-- PROBLEM DESCRIPTION --
Using the records below, repeat exactly the lines from the one holding "to call; the" through the one holding "eq (encoded_len 16384)", both ends included, and no others.

ENTRIES SHOWN START

(* ===== verification/PublicTests.v ===== *)
(** * The tests of the public interface

    src/ngtcp2/tests (test_varint.rs, test_packet.rs, test_types.rs, test_error.rs,
    test_version.rs, test_reset.rs) and src/tokio-ngtcp2/tests/test_config.rs, run on the
    model as in [UnitTests]. The random generator is a counter that a test hands from call
    to call; the functions of ngtcp2 are stand-ins that write the packets that RFC 9000
    (sections 10.3 and 17.2.1) describes, and parse as in [UnitTestsC]. *)
From S2P Require Import Prelude Varint Packet Types Errors Tokens Params CrateRoot Tokio.
From S2P Require Import Server Client UnitTests UnitTestsC.
Import Types Errors UnitTests UnitTestsC.

Module PublicTests.

(** A test that ends early when a value is missing *)
Definition with_some {A} (o : option A) (k : A -> test) : test :=
  match o with Some a => k a | None => [false] end.
Definition with_ret {A} (o : outcome A) (k : A -> test) : test :=
  match o with Ret a => k a | Panic => [false] end.
Definition with_cid (b : bytes) (k : ConnectionId -> test) : test := with_some (Types.new b) k.
Definition filled (n : nat) (b : Z) : bytes := replicate n b.

(** ** test_varint.rs *)

Section varint.
Import Varint.

Definition test_encoded_len_boundaries : test :=
  [eq (encoded_len 0) 1; eq (encoded_len 63) 1; eq (encoded_len 64) 2; eq (encoded_len 16383) 2;
   eq (encoded_len 16384) 4; eq (encoded_len 1073741823) 4; eq (encoded_len 1073741824) 8;
   eq (encoded_len MAX) 8].
Definition test_varint_roundtrip : test :=
  value ← [0; 1; 63; 64; 16383; 16384; 1073741823; 1073741824; MAX];
  with_ret (encode_to_vec value []) (fun buf =>
    [eq (slen buf) (encoded_len value); eq (decode buf) (Some (value, slen buf))]).
Definition test_varint_encode_into_slice : test :=
  with_ret (encode (filled 8 0) 15293) (fun '(buf, written) =>
    [eq written 2; eq (take 2 buf) [0x7b; 0xbd]]).
Definition test_varint_sequential_decode : test :=
  with_ret (encode_to_vec 37 []) (fun buf => with_ret (encode_to_vec 1000000 buf) (fun buf =>
  with_ret (encode_to_vec MAX buf) (fun buf =>
  with_some (decode buf) (fun '(v1, n1) =>
  with_some (decode (drop (Z.to_nat n1) buf)) (fun '(v2, n2) =>
  with_some (decode (drop (Z.to_nat (n1 + n2)) buf)) (fun '(v3, n3) =>
    [eq v1 37; eq v2 1000000; eq v3 MAX; eq (n1 + n2 + n3) (slen buf)])))))).
Definition test_varint_decode_empty : test := [is_none (decode [])].
Definition test_varint_decode_truncated : test :=
  [is_none (decode [0x40]); is_none (decode [0x80; 0; 0]); is_none (decode (0xc0 :: filled 6 0))].
Definition test_varint_wire_format : test :=
  '(value, expected) ←
    [(0, [0x00]); (37, [0x25]); (15293, [0x7b; 0xbd]); (494878333, [0x9d; 0x7f; 0x3e; 0x7d]);
     (151288809941952652, [0xc2; 0x19; 0x7c; 0x5e; 0xff; 0x14; 0xe8; 0x8c])];
  with_ret (encode_to_vec value []) (fun buf =>
    [eq buf expected; eq (decode expected) (Some (value, slen expected))]).
Definition test_varint_decode_ignores_length_prefix : test :=
  [eq (decode [0x7f; 0xff]) (Some (16383, 2));
   eq (decode [0xbf; 0xff; 0xff; 0xff]) (Some (1073741823, 4));
   eq (decode (filled 8 0xff)) (Some (MAX, 8))].
End varint.

(** ** test_packet.rs *)

Definition varint_bytes (n : Z) : bytes :=
  match Varint.encode (filled (Z.to_nat (Varint.encoded_len n)) 0) n with
  | Ret (buf, _) => buf
  | Panic => []
  end.
Definition short_packet (n : nat) : bytes := <[0%nat := 0x40]> (filled n 0).
Definition long_packet (first payload_len : Z) : bytes :=
  [first] ++ be_bytes 4 1 ++ [8] ++ filled 8 0x11 ++ [0] ++ varint_bytes payload_len ++
  filled (Z.to_nat payload_len) 0x33.
Definition splits_into (buf : bytes) (packets : list bytes) : test :=
  match Packet.split_packets buf with Some (Ret l) => [eq l packets] | _ => [false] end.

ENTRIES SHOWN END

-- EXERCISE RESULT --
    to call; the functions of ngtcp2 are stand-ins that write the packets that RFC 9000
    (sections 10.3 and 17.2.1) describes, and parse as in [UnitTestsC]. *)
From S2P Require Import Prelude Varint Packet Types Errors Tokens Params CrateRoot Tokio.
From S2P Require Import Server Client UnitTests UnitTestsC.
Import Types Errors UnitTests UnitTestsC.

Module PublicTests.

(** A test that ends early when a value is missing *)
Definition with_some {A} (o : option A) (k : A -> test) : test :=
  match o with Some a => k a | None => [false] end.
Definition with_ret {A} (o : outcome A) (k : A -> test) : test :=
  match o with Ret a => k a | Panic => [false] end.
Definition with_cid (b : bytes) (k : ConnectionId -> test) : test := with_some (Types.new b) k.
Definition filled (n : nat) (b : Z) : bytes := replicate n b.

(** ** test_varint.rs *)

Section varint.
Import Varint.

Definition test_encoded_len_boundaries : test :=
  [eq (encoded_len 0) 1; eq (encoded_len 63) 1; eq (encoded_len 64) 2; eq (encoded_len 16383) 2;
   eq (encoded_len 16384) 4; eq (encoded_len 1073741823) 4; eq (encoded_len 1073741824) 8;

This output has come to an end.